S’agissant du reporting, la BCE propose que les autorités européennes partagent davantage leurs données entre elles, ce qui permettrait aux banques de ne déclarer qu’une seule fois, créant ainsi un système de déclaration pleinement intégré au niveau européen à des fins statistiques, prudentielles et de résolution25. Ce résultat pourrait être atteint, selon la BCE, par l’instauration d’un Comité mixte des rapports bancaires. En outre, la BCE précise que toutes les exigences en matière de rapports pourraient être revues tous les trois à cinq ans afin de s’assurer qu’elles sont toujours nécessaires.
Ainsi, les travaux sur la simplification de la réglementation bancaire de l’UE sont en marche. Ces initiatives de la BCE sur la voie de simplification de la réglementation prudentielle et de résolution au sein de l’UE vont globalement dans le bon sens même si la lecture de ce rapport fait ressortir une tension permanente entre (i) la simplification du cadre de surveillance prudentielle et de résolution et (ii) la nécessité de préserver la stabilité financière ainsi que la résilience du système bancaire européen.
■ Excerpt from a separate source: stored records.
(* ===== verification/LineEditProofs.v ===== *)
(** * The line editor never leaves its buffer

    Whatever is typed or pasted, and whichever allocations and writes fail, every
    store of the editor is inside the buffer, the folds stay disjoint ranges of
    the line in order, each line drawn fits the block allocated for it, and a
    line returned is shorter than the buffer. *)

From S2P Require Import Prelude Partial Primitives Types Arena ArenaProofs Buffers Keys Control.
From S2P Require Import Frontend LineEdit.

(** ** A character and a cluster have at least one byte *)

Lemma decode_bounds s : s <> [] -> (1 <= (utf8DecodeChar s).2 <= length s)%nat.
Proof. unfold utf8DecodeChar. intros. repeat case_match; cbn in *; try done; lia. Qed.

Lemma scan_back_bounds n b i : (0 < i)%nat -> (0 < n)%nat -> (scan_back n b i < i)%nat.
Proof.
  revert i. induction n as [|n IH]; [lia|]. intros [|k] Hi _; [lia|]. cbn.
  case_match; [|lia]. case_bool_decide; [|lia]. destruct n; [cbn; lia|].
  pose proof (IH k). lia.
Qed.

Lemma decode_prev_bounds b : b <> [] -> (1 <= (utf8DecodePrev b).2 <= length b)%nat.
Proof.
  destruct b as [|c b]; [done|]. intros _. set (d := c :: b). change (utf8DecodePrev d) with
    ((utf8DecodeChar (drop (scan_back 4 d (length d)) d)).1, length d - scan_back 4 d (length d))%nat.
  pose proof (scan_back_bounds 4 d (length d)). cbn [snd]. subst d. cbn [length] in *. lia.
Qed.

Lemma prev_cluster_bounds fuel : forall b cp total,
  (total <= prev_cluster fuel b cp total <= total + length b)%nat.
Proof.
  induction fuel as [|fuel IH]; intros b cp total; [cbn; lia|].
  destruct b as [|c b]; [cbn; lia|]. cbn [prev_cluster]. set (d := c :: b).
  assert (d <> []) as Hd by done. pose proof (decode_prev_bounds d Hd) as Hpl.
  destruct (utf8DecodePrev d) as [pcp pl]. cbn [snd] in *.
  set (b1 := take (length d - pl) d).
  assert (length b1 = length d - pl)%nat as Hb1 by (unfold b1; rewrite length_take; lia).
  clearbody b1.
  case_bool_decide; [lia|]. destruct (isZWJ pcp).
  - destruct (decide (b1 = [])) as [->|Hn]; [cbn in *; case_bool_decide; lia|].
    pose proof (decode_prev_bounds b1 Hn) as H2. destruct (utf8DecodePrev b1) as [pcp2 pl2]. cbn [snd] in *.
    case_bool_decide; [lia|]. specialize (IH (take (length b1 - pl2) b1) pcp2 (total + pl + pl2)%nat).
    rewrite length_take in IH. lia.
  - specialize (IH b1 pcp (total + pl)%nat). destruct (isGraphemeExtend cp); [lia|]. case_match; lia.
Qed.
Lemma prev_char_bounds b : b <> [] -> (1 <= utf8PrevCharLen b <= length b)%nat.
Proof.
  intros Hb. pose proof (decode_prev_bounds b Hb) as H. unfold utf8PrevCharLen. destruct b as [|c b]; [done|].
  destruct (utf8DecodePrev (c :: b)) as [cp n]. cbn [snd] in H. rewrite bool_decide_false by lia.
  pose proof (prev_cluster_bounds (length (c :: b)) (take (length (c :: b) - n) (c :: b)) cp n) as Hc.
  rewrite length_take in Hc. lia.
Qed.

Lemma next_cluster_bounds fuel : forall s ri total,
  (total <= next_cluster fuel s ri total <= total + length s)%nat.
Proof.
  induction fuel as [|fuel IH]; intros s ri total; [cbn; lia|].
  destruct s as [|c s]; [cbn; lia|]. cbn [next_cluster]. set (d := c :: s).
  assert (d <> []) as Hd by done. clearbody d. pose proof (decode_bounds d Hd).
  destruct (utf8DecodeChar d) as [ncp nl]. cbn [snd] in *.
  assert (length (drop nl d) = length d - nl)%nat as Hl by apply length_drop.
  pose proof (fun ri => IH (drop nl d) ri (total + nl)%nat) as Hnext. destruct (_ && _) eqn:E.
  - apply andb_prop in E as [_ E]. apply bool_decide_eq_true in E.
    assert (drop nl d <> []) as Hn by (intros E0; rewrite E0 in Hl; cbn in Hl; lia).
    pose proof (decode_bounds _ Hn). destruct (utf8DecodeChar (drop nl d)) as [c2 nl2]. cbn [snd] in *.
    specialize (IH (drop nl2 (drop nl d)) ri (total + nl + nl2)%nat). rewrite length_drop in IH. lia.
  - pose proof (Hnext ri). pose proof (Hnext false). repeat case_match; lia.
Qed.
Lemma next_char_bounds s : s <> [] -> (1 <= utf8NextCharLen s <= length s)%nat.
Proof.
  intros Hs. pose proof (decode_bounds s Hs) as H. unfold utf8NextCharLen. destruct s as [|c s]; [done|].
  destruct (utf8DecodeChar (c :: s)) as [cp n]. cbn [snd] in H.
  pose proof (next_cluster_bounds (length (c :: s)) (drop n (c :: s)) (isRegionalIndicator cp) n) as Hc.
  rewrite length_drop in Hc. lia.
Qed.

(** ** Folds *)

(** Disjoint ranges in order, between [lo] and [hi]. *)
Fixpoint folds_in (lo hi : Z) (fs : list (Z * Z)) : Prop :=
  match fs with
  | [] => True
  | f :: r => lo <= f.1 < f.2 /\ f.2 <= hi /\ folds_in f.2 hi r
  end.

Lemma folds_weaken fs : forall lo hi lo' hi', folds_in lo hi fs -> lo' <= lo -> hi <= hi' -> folds_in lo' hi' fs.
Proof.
  induction fs as [|f fs IH]; intros lo hi lo' hi'; cbn; [done|]. intros (H1 & H2 & H3) ??.
  split_and!; [lia..|]. eapply IH; [done|lia|done].
Qed.
Lemma folds_elem fs : forall lo hi f, folds_in lo hi fs -> f ∈ fs -> lo <= f.1 < f.2 /\ f.2 <= hi.
Proof.
  induction fs as [|g fs IH]; intros lo hi f; [by intros _ ?%elem_of_nil|].
  intros (H1 & H2 & H3) [->|Hf]%elem_of_cons; [lia|]. destruct (IH _ _ _ H3 Hf). lia.
Qed.

Lemma folds_shift fs n : forall lo hi, 0 <= n -> folds_in lo hi fs ->
  folds_in (lo + n) (hi + n) (map (fun f => (f.1 + n, f.2 + n)) fs).
Proof.
  induction fs as [|f fs IH]; intros lo hi Hn; cbn; [done|]. intros (H1 & H2 & H3).
  split_and!; [lia..|]. by apply IH.
Qed.
Lemma insert_behind pos n fs : forall lo hi, folds_in lo hi fs -> pos <= lo ->
  linenoiseAdjustFoldsAfterInsert pos n fs = map (fun f => (f.1 + n, f.2 + n)) fs.
Proof.
  induction fs as [|f fs IH]; intros lo hi; cbn; [done|]. intros (H1 & H2 & H3) ?.
  rewrite (proj2 (Z.leb_le _ _)) by lia. f_equal. eapply IH; [done|lia].
Qed.
Lemma folds_after_insert pos n fs : forall lo hi, 0 <= n -> lo <= pos -> folds_in lo hi fs ->
  folds_in lo (hi + n) (linenoiseAdjustFoldsAfterInsert pos n fs).
Proof.
  induction fs as [|f fs IH]; intros lo hi Hn Hp Hf; [done|].
  pose proof Hf as (H1 & H2 & H3). destruct (Z.leb_spec pos f.1).
  - rewrite (insert_behind _ _ _ f.1 hi); [|cbn; split_and!; (done || lia)|done].
    eapply folds_weaken; [apply (folds_shift _ n f.1 hi); [done|cbn; split_and!; (done || lia)]|lia|lia].
  - change (linenoiseAdjustFoldsAfterInsert pos n (f :: fs)) with
      (match (if pos <=? f.1 then Some (f.1 + n, f.2 + n) else if pos <? f.2 then None else Some f) with
       | Some y => y :: linenoiseAdjustFoldsAfterInsert pos n fs
       | None => linenoiseAdjustFoldsAfterInsert pos n fs end).
    rewrite (proj2 (Z.leb_gt _ _)) by done. destruct (Z.ltb_spec pos f.2).
    + rewrite (insert_behind _ _ _ f.2 hi) by (done || lia).
      eapply folds_weaken; [by apply folds_shift|lia|lia].
    + cbn. split_and!; [lia..|]. by apply IH.
Qed.

Lemma folds_after_delete pos n fs : forall lo hi, 0 <= n -> lo <= pos -> pos + n <= hi -> folds_in lo hi fs ->
  folds_in lo (hi - n) (linenoiseAdjustFoldsAfterDelete pos n fs).
Proof.
  assert (forall fs lo hi, folds_in lo hi fs -> 0 <= n -> pos + n <= lo ->
    folds_in (lo - n) (hi - n) (linenoiseAdjustFoldsAfterDelete pos n fs)) as Hbehind.
  { clear. induction fs as [|f fs IH]; intros lo hi; cbn; [done|]. intros (H1 & H2 & H3) ??.
    rewrite (proj2 (Z.leb_le _ _)) by lia. cbn. split_and!; [lia..|]. apply IH; [done|done|lia]. }
  induction fs as [|f fs IH]; intros lo hi Hn Hp Hh Hf; [done|]. pose proof Hf as (H1 & H2 & H3). cbn.
  destruct (Z.leb_spec (pos + n) f.1); cbn.
  - split_and!; [lia..|]. apply (Hbehind fs f.2 hi); [done|done|lia].
  - destruct (Z.leb_spec f.2 pos); cbn; [split_and!; [lia..|]; by apply IH|].
    destruct (Z.leb_spec (pos + n) f.2) as [Hle|Hgt].
    + eapply folds_weaken; [apply (Hbehind fs f.2 hi); [done|done|lia]|lia|lia].
    + apply IH; [done..|]. eapply folds_weaken; [done|lia|lia].
Qed.

Lemma fold_insert_front x fs : Forall (fun g => x.1 < g.1) fs -> fold_insert x fs = x :: fs.
Proof.
  destruct fs as [|f fs]; [done|]. intros H. unfold fold_insert; fold fold_insert.
  assert (forallb (fun g : Z * Z => x.1 <? g.1) (f :: fs) = true) as ->; [|done].
  apply forallb_forall. intros g Hg. rewrite Forall_forall in H. by apply Z.ltb_lt, H, list_elem_of_In.
Qed.
Lemma fold_insert_behind x f fs : f.1 <= x.1 -> fold_insert x (f :: fs) = f :: fold_insert x fs.
Proof. intros. unfold fold_insert; fold fold_insert. cbn [forallb]. by rewrite (proj2 (Z.ltb_ge _ _)). Qed.

(** Nothing is left around the cursor once text is inserted there. *)
Lemma fold_insert_ok pos n fs : forall lo hi, 0 < n -> lo <= pos -> pos <= hi -> folds_in lo hi fs ->
  folds_in lo (hi + n) (fold_insert (pos, pos + n) (linenoiseAdjustFoldsAfterInsert pos n fs)).
Proof.
  induction fs as [|f fs IH]; intros lo hi Hn Hp Hh Hf; [cbn; lia|].
  pose proof Hf as (H1 & H2 & H3).
  assert (forall gs lo', folds_in lo' (hi + n) gs -> pos + n <= lo' ->
    folds_in lo (hi + n) (fold_insert (pos, pos + n) gs)) as Hfront.
  { intros gs lo' Hg Hl. rewrite fold_insert_front.
    - split_and!; cbn; [lia..|]. eapply folds_weaken; [done|lia|lia].
    - rewrite Forall_forall. intros g Hi. apply (folds_elem _ _ _ _ Hg) in Hi. cbn. lia. }
  destruct (Z.leb_spec pos f.1).
  - apply (Hfront _ (f.1 + n)); [|lia]. rewrite (insert_behind _ _ _ f.1 hi); [|cbn; split_and!; (done || lia)|done].
    apply folds_shift; [lia|]. cbn; split_and!; (done || lia).
  - cbn [linenoiseAdjustFoldsAfterInsert omap list_omap]. rewrite (proj2 (Z.leb_gt _ _)) by done.
    fold (linenoiseAdjustFoldsAfterInsert pos n fs). destruct (Z.ltb_spec pos f.2).
    + apply (Hfront _ (f.2 + n)); [|lia]. rewrite (insert_behind _ _ _ f.2 hi) by (done || lia).
      apply folds_shift; [lia|done].
    + rewrite fold_insert_behind by (cbn; lia). split_and!; [lia..|]. apply IH; (done || lia).
Qed.

Lemma adjusted_count g (fs : list (Z * Z)) : len (omap g fs : list (Z * Z)) <= len fs.
Proof. unfold len. induction fs as [|f fs IH]; cbn; [lia|]. case_match; cbn; lia. Qed.
Lemma fold_insert_count x fs : len (fold_insert x fs) = len fs + 1.
Proof. unfold len. induction fs as [|f fs IH]; [done|]. unfold fold_insert; fold fold_insert. case_match; cbn [length] in *; lia. Qed.
Lemma fold_add_count a b fs : len fs <= LINENOISE_MAX_FOLDS -> len (linenoiseFoldAdd a b fs) <= LINENOISE_MAX_FOLDS.
Proof. intros. unfold linenoiseFoldAdd. case_match; [done|]. rewrite fold_insert_count. lia. Qed.

(** ** The line in its buffer *)

(** The line is [bef ++ aft] with the cursor between them, in a buffer of [cap]
    bytes and one for the NUL. *)
Record lrep (cap : Z) (l : ln_state) (bef aft : bytes) : Prop := {
  lr_buf : exists junk, ln_buf l = bef ++ aft ++ NUL :: junk;
  lr_size : len (ln_buf l) = cap + 1;
  lr_cap : ln_buflen l = cap;
  lr_pos : ln_pos l = len bef;
  lr_len : ln_len l = len bef + len aft;
  lr_folds : folds_in 0 (len bef + len aft) (ln_folds l);
  lr_count : len (ln_folds l) <= LINENOISE_MAX_FOLDS }.

Lemma lrep_fits cap l bef aft : lrep cap l bef aft -> len bef + len aft <= cap.
Proof. intros [[junk E] Hs _ _ _ _ _]. rewrite E in Hs. unfold len in *. rewrite !length_app in Hs. cbn in Hs. lia. Qed.

Lemma line_bytes_rep cap l bef aft : lrep cap l bef aft -> line_bytes l = bef ++ aft.
Proof.
  intros [[junk E] _ _ _ Hl _ _]. unfold line_bytes. rewrite E, Hl, app_assoc. unfold len.
  rewrite take_app_le by (rewrite length_app; lia). apply take_ge. rewrite length_app. lia.
Qed.
Lemma before_rep cap l x y r : lrep cap l (x ++ y) r -> before l (len x) = x.
Proof.
  intros [[junk E] _ _ _ _ _ _]. unfold before. rewrite E, <-app_assoc. unfold len. rewrite Nat2Z.id. apply take_app_length.
Qed.
Lemma behind_rep cap l bef aft : lrep cap l bef aft -> behind l (len bef) = aft.
Proof.
  intros H. unfold behind. rewrite (line_bytes_rep cap l bef aft H). unfold len. rewrite Nat2Z.id. apply drop_app_length.
Qed.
Ces recommandations seront présentées à la Commission européenne qui prépare un rapport sur la situation globale du système bancaire qui devrait être publié au cours de l’année 2026.
Le Conseil de l’UE vient d’adopter, le 19 décembre 2025, sa position sur les propositions26 du Paquet législatif révisant le cadre européen de la titrisation27. Pour mémoire, ce Paquet législatif, publié le 17 juin 2025 par la Commission européenne28, vise à relancer le marché de la titrisation29 dans l’UE en simplifiant le cadre réglementaire tout en continuant à préserver la stabilité financière. Ce Paquet comprend notamment des propositions de modifications ciblées :
– du règlement (UE) 2017/2402 du 12 décembre 2017 sur la titrisation30 afin de simplifier les règles en matière de devoir de diligence et les exigences de transparence pour les investisseurs et les émetteurs de titrisation ;
– du règlement (UE) n° 575/2013 du 26 juin 2013 relatif aux exigences prudentielles des établissements de crédit dit « règlement CRR »31, qui prévoit notamment un certain volume de fonds propres que les banques doivent détenir pour couvrir leurs expositions de titrisation à l’actif. Les modifications de CRR visent à introduire un ajustement des fonds propres au risque réel lié à la titrisation afin de remédier à la surcapitalisation indue de certaines expositions de titrisation ;
– du règlement délégué (UE) 2015/61 de la Commission relatif au ratio de couverture des besoins de liquidité32, qui définit le volume d’actifs liquides qu’une banque doit détenir pour faire face à ses besoins de liquidité à court terme. La modification proposée vise à remédier aux incohérences des exigences existantes à remplir par les titrisations pour pouvoir être incluses dans le coussin de liquidité des banques.
Du point de vue des banques33 et en raison de leur rôle important en tant qu’émetteur lors de la titrisation, ce nouveau cadre simplifié de titrisation leur permettra de distribuer une partie des risques hors de leur bilan, en allégeant les exigences prudentielles de fonds propres. Cet allégement permettra de libérer du capital pour de nouveaux crédits au bénéfice du financement de l’économie. A cet égard, dans sa position, le Conseil a significativement allégé les exigences de fonds propres des banques pour des titrisations de manière sensible au risque, tout en maintenant les exigences de capital sur les titrisations plus risquées aux niveaux actuels.
Ayant arrêté ainsi sa position, le Conseil de l’UE s’apprête à entamer des négociations en trilogue dans le courant de 2026 avec le Parlement européen en vue de convenir de textes définitifs.